— How to complete this task —
Under this line are the records; write out word for word the part that begins at the line containing "[r.(repl_old_container_id)] Dropped DeployToken) l" and ends at the line containing "x. split; [constructor|].", and no more.

##### Exercise data

Lemma execution_confined_spec {W} (env : ∀ e : Event Call, W → answer e * W) fuel details plan with_tx
    w o s' w' log :
  one_row_each plan →
  run env (execute_operation_sequence fuel details plan) (pending_progress plan with_tx) w
  = Some (o, s', w', log) →
  ∃ outcome segments, o = Some outcome ∧ calls log = concat segments
    ∧ ∀ i l, segments !! i = Some l →
      i < attempted outcome ∧ creations l ≤ 1
      ∧ ∃ op, plan.(plan_ops) !! i = Some op
              ∧ ∀ pre x post, l = pre ++ x :: post →
                permitted plan.(preview).(preview_namespace) op (created_ids pre) (called x).
Proof.
  intros Hrow Hrun.
  destruct (emits_sound env _ _ _ _ _ _ _ _ (execution_emits fuel details plan with_tx Hrow) Hrun)
    as (outcome & more & -> & Hcalls & Hc & Hops & _).
  exists outcome, more. split; [done|]. split; [done|]. intros i l Hl.
  destruct (concludes_segment _ _ _ _ _ Hc Hl) as (Hi & op & r & Hop & Hexec).
  split; [done|]. split; [by eapply creations_executes|]. exists op. rewrite <-Hops.
  split; [done|]. intros pre x post Hsplit.
  exact (each_at _ _ _ _ _ (executes_confined _ _ _ _ Hexec) Hsplit).
Qed.
(** C4: an execution touches nothing its plan does not name: its calls split into one segment per
    attempted operation, in plan order; within a segment, only Containers the operation names or
    has itself created are started, stopped or removed, only its own spec is created, in the plan's
    Namespace and on its Machine, at most once, and only its own Volume is removed. *)
Theorem execution_confined {W} (env : ∀ e : Event Call, W → answer e * W) fuel details plan with_tx
    w o s' w' log :
  one_row_each plan →
  run env (execute_operation_sequence fuel details plan) (pending_progress plan with_tx) w
  = Some (o, s', w', log) →
  ∃ outcome segments, o = Some outcome ∧ calls log = concat segments
    ∧ ∀ i l, segments !! i = Some l →
      i < attempted outcome ∧ creations l ≤ 1
      ∧ ∃ op, plan.(plan_ops) !! i = Some op
              ∧ ∀ pre x post, l = pre ++ x :: post →
                permitted plan.(preview).(preview_namespace) op (created_ids pre) (called x).
Proof. apply execution_confined_spec. Qed.

(** ** What success means *)

Definition asked (c : Call) (l : Log) : Prop := ∃ x, x ∈ l ∧ called x = c.

(** The answers an operation has in hand when it reports success. *)
Definition evidence (namespace : Namespace) (op : DeployOperation) (l : Log) : Prop :=
  match op with
  | PrepareVolumes m specs => acknowledged (CallPrepareVolumes m specs) l
  | WaitHealthy _ _ dependency =>
      ∃ listed, last l = Some (Answered (CallServiceContainers dependency) (Ok listed))
        ∧ List.filter (of_dependency dependency) listed ≠ []
        ∧ ∀ o, o ∈ List.filter (of_dependency dependency) listed →
               o.(runtime) = RuntimeRunning HealthHealthy
  | RunContainer m spec skip =>
      ∃ created,
        Answered (CallCreate m KindServiceContainer namespace spec None) (Ok created) ∈ l
        ∧ acknowledged (CallStart m created.(created_container_id)) l
        ∧ (skip = false → ∃ observed,
             Answered (CallInspect m created.(created_container_id)) (Ok observed) ∈ l
             ∧ ready spec observed)
        ∧ acknowledged (CallWaitObservations [created.(created_container_id)] Serving DeployToken) l
  | StopContainer m c purpose =>
      asked (CallStop m c None) l
      ∧ (purpose = PurposeLifecycle →
         acknowledged (CallWaitObservations [c] Dropped DeployToken) l)
  | RemoveContainer m c =>
      asked (CallStop m c None) l ∧ asked (CallRemove m c) l
      ∧ acknowledged (CallWaitObservations [c] Dropped DeployToken) l
  | ReplaceContainer r =>
      new_serves namespace r l
      ∧ acknowledged (CallWaitObservations [r.(repl_old_container_id)] Dropped DeployToken) l
  | StopHook m c => asked (CallStop m c None) l
  | RunHook m spec _ =>
      ∃ created observed,
        Answered (CallCreate m KindPreDeployHook namespace spec None) (Ok created) ∈ l
        ∧ last l = Some (Answered (CallInspect m created.(created_container_id)) (Ok observed))
        ∧ observed.(runtime) = RuntimeExited 0
  | RemoveVolume id => asked (CallRemoveVolume id) l
  end.

Lemma ends_asked action c r l : ends action c r l → asked c l.
Proof.
  assert (Hl : ∀ l, only_calls c l → l ≠ [] → asked c l).
  { intros [|x l'] Ho Hne; [done|]. exists x. split; [constructor|].
    by eapply only_calls_in; [exact Ho|constructor]. }
  by intros []; apply Hl.
Qed.

Lemma asked_app c l1 l2 : asked c (l1 ++ l2) ↔ asked c l1 ∨ asked c l2.
Proof. unfold asked. set_solver. Qed.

##########

— Task answer —
      ∧ acknowledged (CallWaitObservations [r.(repl_old_container_id)] Dropped DeployToken) l
  | StopHook m c => asked (CallStop m c None) l
  | RunHook m spec _ =>
      ∃ created observed,
        Answered (CallCreate m KindPreDeployHook namespace spec None) (Ok created) ∈ l
        ∧ last l = Some (Answered (CallInspect m created.(created_container_id)) (Ok observed))
        ∧ observed.(runtime) = RuntimeExited 0
  | RemoveVolume id => asked (CallRemoveVolume id) l
  end.

Lemma ends_asked action c r l : ends action c r l → asked c l.
Proof.
  assert (Hl : ∀ l, only_calls c l → l ≠ [] → asked c l).
  { intros [|x l'] Ho Hne; [done|]. exists x. split; [constructor|].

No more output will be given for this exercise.